Problem to solve: Exactly the lines starting at the line containing "if label_len =? 0 then" and ending at the line containing "else if decoded_len" are to be written out from the listing below, both included.

Source information:
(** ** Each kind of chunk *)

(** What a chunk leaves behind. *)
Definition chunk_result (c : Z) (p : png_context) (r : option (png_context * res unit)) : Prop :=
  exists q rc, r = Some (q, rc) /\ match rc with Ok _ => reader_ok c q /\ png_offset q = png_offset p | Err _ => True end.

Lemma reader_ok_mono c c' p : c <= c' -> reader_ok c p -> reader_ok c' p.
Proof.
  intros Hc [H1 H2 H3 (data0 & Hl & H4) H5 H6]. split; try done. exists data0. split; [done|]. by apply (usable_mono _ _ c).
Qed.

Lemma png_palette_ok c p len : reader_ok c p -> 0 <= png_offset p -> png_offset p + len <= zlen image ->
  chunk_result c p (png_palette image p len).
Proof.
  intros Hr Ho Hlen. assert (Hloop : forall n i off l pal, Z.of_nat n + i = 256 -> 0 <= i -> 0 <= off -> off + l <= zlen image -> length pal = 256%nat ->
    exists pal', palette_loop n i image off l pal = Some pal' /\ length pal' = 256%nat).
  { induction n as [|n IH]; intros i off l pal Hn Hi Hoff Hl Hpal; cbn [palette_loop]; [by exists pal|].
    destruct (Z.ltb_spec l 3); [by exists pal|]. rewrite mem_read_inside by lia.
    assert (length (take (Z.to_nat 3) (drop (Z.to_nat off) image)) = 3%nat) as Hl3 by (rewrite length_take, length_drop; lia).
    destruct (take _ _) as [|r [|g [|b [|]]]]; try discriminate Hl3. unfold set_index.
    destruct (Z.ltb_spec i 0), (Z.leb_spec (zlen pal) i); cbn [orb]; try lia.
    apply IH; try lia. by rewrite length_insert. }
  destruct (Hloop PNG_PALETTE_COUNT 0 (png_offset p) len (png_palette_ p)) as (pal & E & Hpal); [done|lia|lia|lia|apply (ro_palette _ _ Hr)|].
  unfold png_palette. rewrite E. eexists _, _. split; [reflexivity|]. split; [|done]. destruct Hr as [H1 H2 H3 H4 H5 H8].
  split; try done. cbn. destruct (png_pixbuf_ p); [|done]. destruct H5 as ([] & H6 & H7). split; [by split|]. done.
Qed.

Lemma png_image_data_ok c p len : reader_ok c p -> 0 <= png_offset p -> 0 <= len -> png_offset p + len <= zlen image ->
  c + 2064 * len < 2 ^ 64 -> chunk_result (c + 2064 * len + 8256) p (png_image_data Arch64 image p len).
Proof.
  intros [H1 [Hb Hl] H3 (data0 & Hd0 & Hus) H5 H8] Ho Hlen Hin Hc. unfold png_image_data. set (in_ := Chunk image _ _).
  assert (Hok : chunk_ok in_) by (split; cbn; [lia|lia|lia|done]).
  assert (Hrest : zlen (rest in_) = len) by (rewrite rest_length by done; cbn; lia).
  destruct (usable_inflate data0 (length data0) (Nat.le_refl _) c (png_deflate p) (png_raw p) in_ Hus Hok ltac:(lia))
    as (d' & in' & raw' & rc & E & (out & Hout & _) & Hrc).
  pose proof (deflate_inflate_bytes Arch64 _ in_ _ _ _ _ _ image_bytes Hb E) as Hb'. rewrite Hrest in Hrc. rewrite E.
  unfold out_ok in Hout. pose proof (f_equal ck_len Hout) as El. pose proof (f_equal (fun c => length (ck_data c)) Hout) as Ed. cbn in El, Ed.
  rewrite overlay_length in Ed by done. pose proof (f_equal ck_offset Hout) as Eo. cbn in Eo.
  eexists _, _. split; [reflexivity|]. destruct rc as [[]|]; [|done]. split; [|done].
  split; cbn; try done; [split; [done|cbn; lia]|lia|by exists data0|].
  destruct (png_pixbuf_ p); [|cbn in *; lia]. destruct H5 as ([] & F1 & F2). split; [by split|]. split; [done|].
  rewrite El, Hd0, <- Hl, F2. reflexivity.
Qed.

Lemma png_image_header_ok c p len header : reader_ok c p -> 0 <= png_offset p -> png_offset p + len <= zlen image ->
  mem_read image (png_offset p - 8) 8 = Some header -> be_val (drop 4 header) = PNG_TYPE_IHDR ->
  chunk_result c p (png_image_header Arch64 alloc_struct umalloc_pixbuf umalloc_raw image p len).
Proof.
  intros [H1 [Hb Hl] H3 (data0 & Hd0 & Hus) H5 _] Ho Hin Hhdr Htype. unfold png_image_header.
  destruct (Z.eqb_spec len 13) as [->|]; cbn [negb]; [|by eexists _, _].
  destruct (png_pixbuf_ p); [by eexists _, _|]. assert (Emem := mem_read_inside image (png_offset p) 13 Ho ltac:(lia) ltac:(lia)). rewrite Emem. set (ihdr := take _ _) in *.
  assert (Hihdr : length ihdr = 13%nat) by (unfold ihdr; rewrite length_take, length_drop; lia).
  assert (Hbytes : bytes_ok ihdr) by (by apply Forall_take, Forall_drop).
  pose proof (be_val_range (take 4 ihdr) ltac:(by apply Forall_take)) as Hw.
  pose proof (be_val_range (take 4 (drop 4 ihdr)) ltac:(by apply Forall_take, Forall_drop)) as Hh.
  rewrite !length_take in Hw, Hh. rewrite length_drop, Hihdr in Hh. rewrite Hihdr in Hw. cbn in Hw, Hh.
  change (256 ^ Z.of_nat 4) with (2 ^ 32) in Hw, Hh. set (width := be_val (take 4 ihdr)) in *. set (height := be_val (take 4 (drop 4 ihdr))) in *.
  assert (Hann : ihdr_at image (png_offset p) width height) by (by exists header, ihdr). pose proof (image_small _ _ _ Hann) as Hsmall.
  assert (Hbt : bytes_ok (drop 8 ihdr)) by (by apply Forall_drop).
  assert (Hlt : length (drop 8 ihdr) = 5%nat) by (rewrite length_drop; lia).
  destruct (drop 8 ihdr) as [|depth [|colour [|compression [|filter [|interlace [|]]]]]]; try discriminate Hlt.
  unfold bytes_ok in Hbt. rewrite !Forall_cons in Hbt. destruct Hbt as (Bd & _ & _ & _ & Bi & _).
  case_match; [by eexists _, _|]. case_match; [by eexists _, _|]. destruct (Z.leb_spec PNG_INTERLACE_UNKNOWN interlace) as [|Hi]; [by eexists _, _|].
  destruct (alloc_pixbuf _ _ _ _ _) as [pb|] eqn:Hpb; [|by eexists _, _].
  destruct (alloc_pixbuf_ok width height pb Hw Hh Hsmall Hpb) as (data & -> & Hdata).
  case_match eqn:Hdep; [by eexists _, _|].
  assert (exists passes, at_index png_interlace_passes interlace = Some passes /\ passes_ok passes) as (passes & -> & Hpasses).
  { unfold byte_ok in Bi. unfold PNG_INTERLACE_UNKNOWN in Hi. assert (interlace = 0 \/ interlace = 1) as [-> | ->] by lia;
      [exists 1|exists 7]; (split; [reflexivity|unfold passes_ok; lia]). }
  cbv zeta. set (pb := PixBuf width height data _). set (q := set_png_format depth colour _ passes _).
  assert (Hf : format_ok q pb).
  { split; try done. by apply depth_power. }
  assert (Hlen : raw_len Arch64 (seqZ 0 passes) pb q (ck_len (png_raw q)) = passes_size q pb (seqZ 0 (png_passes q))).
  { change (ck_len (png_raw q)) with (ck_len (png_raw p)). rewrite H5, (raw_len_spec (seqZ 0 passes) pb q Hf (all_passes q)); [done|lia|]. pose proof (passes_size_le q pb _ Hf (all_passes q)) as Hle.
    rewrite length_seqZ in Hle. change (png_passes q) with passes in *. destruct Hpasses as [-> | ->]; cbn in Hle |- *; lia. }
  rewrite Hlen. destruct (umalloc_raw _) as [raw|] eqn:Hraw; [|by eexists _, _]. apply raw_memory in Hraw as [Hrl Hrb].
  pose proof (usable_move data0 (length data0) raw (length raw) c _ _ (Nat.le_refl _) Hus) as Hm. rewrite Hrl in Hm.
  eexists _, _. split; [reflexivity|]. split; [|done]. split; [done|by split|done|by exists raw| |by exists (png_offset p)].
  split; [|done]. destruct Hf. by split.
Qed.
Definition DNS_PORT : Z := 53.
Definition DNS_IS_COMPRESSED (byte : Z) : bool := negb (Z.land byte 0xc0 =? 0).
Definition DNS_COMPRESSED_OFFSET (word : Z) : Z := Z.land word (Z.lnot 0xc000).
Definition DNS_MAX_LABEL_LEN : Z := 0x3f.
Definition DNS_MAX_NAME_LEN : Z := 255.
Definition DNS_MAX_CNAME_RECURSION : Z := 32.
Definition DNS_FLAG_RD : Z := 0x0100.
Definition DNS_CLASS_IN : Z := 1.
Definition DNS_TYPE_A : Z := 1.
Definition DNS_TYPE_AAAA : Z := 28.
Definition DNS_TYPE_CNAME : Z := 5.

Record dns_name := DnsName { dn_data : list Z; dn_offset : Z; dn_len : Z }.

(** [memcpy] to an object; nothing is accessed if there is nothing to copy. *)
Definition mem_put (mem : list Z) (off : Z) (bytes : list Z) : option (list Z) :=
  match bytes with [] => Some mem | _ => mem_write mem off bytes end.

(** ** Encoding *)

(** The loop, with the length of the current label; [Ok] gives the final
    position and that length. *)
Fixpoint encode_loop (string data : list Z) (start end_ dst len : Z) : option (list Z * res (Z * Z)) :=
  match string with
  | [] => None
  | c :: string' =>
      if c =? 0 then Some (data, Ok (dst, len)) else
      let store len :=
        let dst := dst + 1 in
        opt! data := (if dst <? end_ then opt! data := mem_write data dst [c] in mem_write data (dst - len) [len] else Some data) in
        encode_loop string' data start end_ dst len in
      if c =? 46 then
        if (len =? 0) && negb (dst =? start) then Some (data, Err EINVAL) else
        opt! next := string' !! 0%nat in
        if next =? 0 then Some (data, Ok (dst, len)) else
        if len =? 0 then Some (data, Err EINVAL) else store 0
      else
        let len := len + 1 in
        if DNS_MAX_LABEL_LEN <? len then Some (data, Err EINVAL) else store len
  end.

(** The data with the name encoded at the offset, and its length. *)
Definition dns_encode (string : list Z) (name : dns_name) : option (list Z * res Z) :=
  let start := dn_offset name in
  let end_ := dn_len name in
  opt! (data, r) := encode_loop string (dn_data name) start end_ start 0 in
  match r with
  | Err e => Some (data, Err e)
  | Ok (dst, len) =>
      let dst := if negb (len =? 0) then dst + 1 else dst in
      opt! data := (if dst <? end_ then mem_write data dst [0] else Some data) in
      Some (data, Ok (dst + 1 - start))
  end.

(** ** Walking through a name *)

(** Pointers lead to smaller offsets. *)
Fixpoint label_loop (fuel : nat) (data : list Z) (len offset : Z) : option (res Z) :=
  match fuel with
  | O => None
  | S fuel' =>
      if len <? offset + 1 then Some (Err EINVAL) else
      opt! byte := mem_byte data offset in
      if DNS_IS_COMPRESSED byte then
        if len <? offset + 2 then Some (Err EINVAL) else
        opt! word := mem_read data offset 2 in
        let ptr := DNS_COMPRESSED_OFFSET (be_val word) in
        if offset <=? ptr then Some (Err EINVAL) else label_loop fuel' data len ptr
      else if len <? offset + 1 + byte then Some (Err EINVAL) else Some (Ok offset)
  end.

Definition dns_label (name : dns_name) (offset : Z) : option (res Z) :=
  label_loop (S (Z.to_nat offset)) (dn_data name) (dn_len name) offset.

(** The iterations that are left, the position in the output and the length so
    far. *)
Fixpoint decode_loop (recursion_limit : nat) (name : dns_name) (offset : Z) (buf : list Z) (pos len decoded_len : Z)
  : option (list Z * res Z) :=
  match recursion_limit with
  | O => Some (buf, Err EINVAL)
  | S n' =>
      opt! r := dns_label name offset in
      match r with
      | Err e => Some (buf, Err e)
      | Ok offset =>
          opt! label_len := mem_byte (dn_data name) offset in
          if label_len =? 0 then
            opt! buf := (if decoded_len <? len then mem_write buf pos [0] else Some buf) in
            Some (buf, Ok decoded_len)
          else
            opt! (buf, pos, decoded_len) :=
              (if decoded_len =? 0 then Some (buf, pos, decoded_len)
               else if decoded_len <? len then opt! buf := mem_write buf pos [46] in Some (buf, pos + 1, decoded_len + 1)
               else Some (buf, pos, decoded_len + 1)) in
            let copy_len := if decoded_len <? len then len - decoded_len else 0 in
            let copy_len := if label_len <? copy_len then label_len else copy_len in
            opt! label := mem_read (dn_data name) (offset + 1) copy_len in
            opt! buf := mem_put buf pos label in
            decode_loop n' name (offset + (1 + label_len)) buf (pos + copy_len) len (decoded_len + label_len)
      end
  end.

Task answer:
          if label_len =? 0 then
            opt! buf := (if decoded_len <? len then mem_write buf pos [0] else Some buf) in
            Some (buf, Ok decoded_len)
          else
            opt! (buf, pos, decoded_len) :=
              (if decoded_len =? 0 then Some (buf, pos, decoded_len)
               else if decoded_len <? len then opt! buf := mem_write buf pos [46] in Some (buf, pos + 1, decoded_len + 1)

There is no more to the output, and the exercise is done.